Down to the last character, repeat the data that follows.

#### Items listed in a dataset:

+ + + + + + +

Definition terminated (containerName : string) (l : list ContainerStatus) : option Z :=
  c ← find (λ cs, bool_decide (cst_Name cs = containerName) &&
                  match cst_Terminated cs with Some _ => true | None => false end) l;
  cst_Terminated c.
Definition extractExitCodeFromPod (pod : Pod) (containerName : string) : option Z :=
  match terminated containerName (pod_ContainerStatuses pod) with
  | Some code => Some code
  | None => terminated containerName (pod_InitContainerStatuses pod)
  end.
Definition extractImageIDFromPod (pod : Pod) (containerName : string) : string :=
  match find (λ cs, bool_decide (cst_Name cs = containerName)) (pod_ContainerStatuses pod) with
  | Some cs => cst_ImageID cs
  | None => EmptyString
  end.

(** The first entry of the component without an image ID gets [imageID]. *)
Fixpoint record_image (name imageID : string) (l : list ResolvedComponentStatus)
    : list ResolvedComponentStatus :=
  match l with
  | [] => []
  | rc :: l =>
    if bool_decide (rcs_Name rc = name) && str_empty (rcs_ImageID rc)
    then MkResolvedComponentStatus (rcs_Name rc) (rcs_Component rc) (rcs_Version rc) (rcs_Image rc)
           imageID :: l
    else rc :: record_image name imageID l
  end.
Definition recordComponentImageID (name imageID : string) (l : list ResolvedComponentStatus)
    : list ResolvedComponentStatus :=
  if str_empty imageID then l else record_image name imageID l.

(** [(ctrl.Result, error)], or a panic. *)
Inductive outcome : Type :=
| Done
| RequeueAfter (d : Z)
| Error (e : string)
| Panicked.

(** What a step of the reconcile does: go on, or return. *)
Inductive step_result (A : Type) : Type :=
| Continue (a : A)
| Exit (o : outcome).
Arguments Continue {A} a.
Arguments Exit {A} o.

Section Controller.
Context `{UT : !UnicodeTables} `{Q : !Quantities} `{J : !Json} `{JS : !JsonSchema} `{TR : !Transforms}
  `{KT : !K8sTypes} `{YM : !YamlMarshal} `{CL : !ControllerLib}.

(** ** ComponentRegistry: resolution against the cluster *)

(** The cluster-scoped Gets of ComponentDefinitions. *)
Definition ComponentRegistry : Type := string → get_result ComponentDefinition.
#[export] Instance ComponentRegistry_Resolve : RegistryView ComponentRegistry := λ cr component version,
  match cr component with
  | Err e => (None, [MkFinding "component" ("component " +:+ quote component +:+ ": " +:+ e) severityTransient])
  | Ok None => (None, [MkFinding "component" ("unknown component " +:+ quote component) "error"])
  | Ok (Some def) => Resolve ({[component := def]} : StaticRegistry) component version
  end.

(** ** The cluster *)

Inductive JobConditionType : Type := JobComplete | JobFailed | JobConditionOther (s : string).
Record JobCondition := MkJobCondition {
  jc_Type : JobConditionType;
  jc_Status : bool;  (** ConditionTrue *)
  jc_Message : string;
}.
Record JobObject := MkJobObject { jo_Job : Job; jo_Conditions : list JobCondition }.
Record SecretObject := MkSecretObject {
  sec_Labels : list (string * string);
  sec_Data : gmap string string;
}.

(** One run, the objects of its namespace, and the operator's memory of it.
    [w_calls] counts the API calls of the reconcile in progress. *)
Record World := MkWorld {
  w_run : option PipelineRun;
  w_jobs : gmap string JobObject;
  w_configmaps : gmap string ConfigMapObject;
  w_secrets : gmap string SecretObject;
  w_pods : list Pod;
  w_transientRetries : nat;
  w_notFoundRetries : nat;
  w_calls : nat;
}.

(** What one reconcile finds: the clock, a fresh UUID, the fault (an error
    text) of its n-th API call, the cached Pipeline, and the registry as the
    validation and as the resolve loop read it. *)
Record Env := MkEnv {
  e_now : Z;
  e_uuid : string;
  e_fault : nat → option string;
  e_pipeline : string → get_result Pipeline;
  e_registry : ComponentRegistry;
  e_registry_resolve : ComponentRegistry;
}.

(** ** The monad *)

Definition M (A : Type) : Type := World → World * step_result A.
#[export] Instance M_ret : MRet M := λ A a w, (w, Continue a).
#[export] Instance M_bind : MBind M := λ A B f m w,
  match m w with
  | (w, Continue a) => f a w
  | (w, Exit o) => (w, Exit o)
  end.
Definition exit {A} (o : outcome) : M A := λ w, (w, Exit o).
Definition get_world : M World := λ w, (w, Continue w).
Definition modify (f : World → World) : M () := λ w, (f w, Continue ()).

+ + + + + + +

#### Solution:
Definition terminated (containerName : string) (l : list ContainerStatus) : option Z :=
  c ← find (λ cs, bool_decide (cst_Name cs = containerName) &&
                  match cst_Terminated cs with Some _ => true | None => false end) l;
  cst_Terminated c.
Definition extractExitCodeFromPod (pod : Pod) (containerName : string) : option Z :=
  match terminated containerName (pod_ContainerStatuses pod) with
  | Some code => Some code
  | None => terminated containerName (pod_InitContainerStatuses pod)
  end.
Definition extractImageIDFromPod (pod : Pod) (containerName : string) : string :=
  match find (λ cs, bool_decide (cst_Name cs = containerName)) (pod_ContainerStatuses pod) with
  | Some cs => cst_ImageID cs
  | None => EmptyString
  end.

(** The first entry of the component without an image ID gets [imageID]. *)
Fixpoint record_image (name imageID : string) (l : list ResolvedComponentStatus)
    : list ResolvedComponentStatus :=
  match l with
  | [] => []
  | rc :: l =>
    if bool_decide (rcs_Name rc = name) && str_empty (rcs_ImageID rc)
    then MkResolvedComponentStatus (rcs_Name rc) (rcs_Component rc) (rcs_Version rc) (rcs_Image rc)
           imageID :: l
    else rc :: record_image name imageID l
  end.
Definition recordComponentImageID (name imageID : string) (l : list ResolvedComponentStatus)
    : list ResolvedComponentStatus :=
  if str_empty imageID then l else record_image name imageID l.

(** [(ctrl.Result, error)], or a panic. *)
Inductive outcome : Type :=
| Done
| RequeueAfter (d : Z)
| Error (e : string)
| Panicked.

(** What a step of the reconcile does: go on, or return. *)
Inductive step_result (A : Type) : Type :=
| Continue (a : A)
| Exit (o : outcome).
Arguments Continue {A} a.
Arguments Exit {A} o.

Section Controller.
Context `{UT : !UnicodeTables} `{Q : !Quantities} `{J : !Json} `{JS : !JsonSchema} `{TR : !Transforms}
  `{KT : !K8sTypes} `{YM : !YamlMarshal} `{CL : !ControllerLib}.

(** ** ComponentRegistry: resolution against the cluster *)

(** The cluster-scoped Gets of ComponentDefinitions. *)
Definition ComponentRegistry : Type := string → get_result ComponentDefinition.
#[export] Instance ComponentRegistry_Resolve : RegistryView ComponentRegistry := λ cr component version,
  match cr component with
  | Err e => (None, [MkFinding "component" ("component " +:+ quote component +:+ ": " +:+ e) severityTransient])
  | Ok None => (None, [MkFinding "component" ("unknown component " +:+ quote component) "error"])
  | Ok (Some def) => Resolve ({[component := def]} : StaticRegistry) component version
  end.

(** ** The cluster *)

Inductive JobConditionType : Type := JobComplete | JobFailed | JobConditionOther (s : string).
Record JobCondition := MkJobCondition {
  jc_Type : JobConditionType;
  jc_Status : bool;  (** ConditionTrue *)
  jc_Message : string;
}.
Record JobObject := MkJobObject { jo_Job : Job; jo_Conditions : list JobCondition }.
Record SecretObject := MkSecretObject {
  sec_Labels : list (string * string);
  sec_Data : gmap string string;
}.

(** One run, the objects of its namespace, and the operator's memory of it.
    [w_calls] counts the API calls of the reconcile in progress. *)
Record World := MkWorld {
  w_run : option PipelineRun;
  w_jobs : gmap string JobObject;
  w_configmaps : gmap string ConfigMapObject;
  w_secrets : gmap string SecretObject;
  w_pods : list Pod;
  w_transientRetries : nat;
  w_notFoundRetries : nat;
  w_calls : nat;
}.

(** What one reconcile finds: the clock, a fresh UUID, the fault (an error
    text) of its n-th API call, the cached Pipeline, and the registry as the
    validation and as the resolve loop read it. *)
Record Env := MkEnv {
  e_now : Z;
  e_uuid : string;
  e_fault : nat → option string;
  e_pipeline : string → get_result Pipeline;
  e_registry : ComponentRegistry;
  e_registry_resolve : ComponentRegistry;
}.

(** ** The monad *)

Definition M (A : Type) : Type := World → World * step_result A.
#[export] Instance M_ret : MRet M := λ A a w, (w, Continue a).
#[export] Instance M_bind : MBind M := λ A B f m w,
  match m w with
  | (w, Continue a) => f a w
  | (w, Exit o) => (w, Exit o)
  end.
Definition exit {A} (o : outcome) : M A := λ w, (w, Exit o).
Definition get_world : M World := λ w, (w, Continue w).
Definition modify (f : World → World) : M () := λ w, (f w, Continue ()).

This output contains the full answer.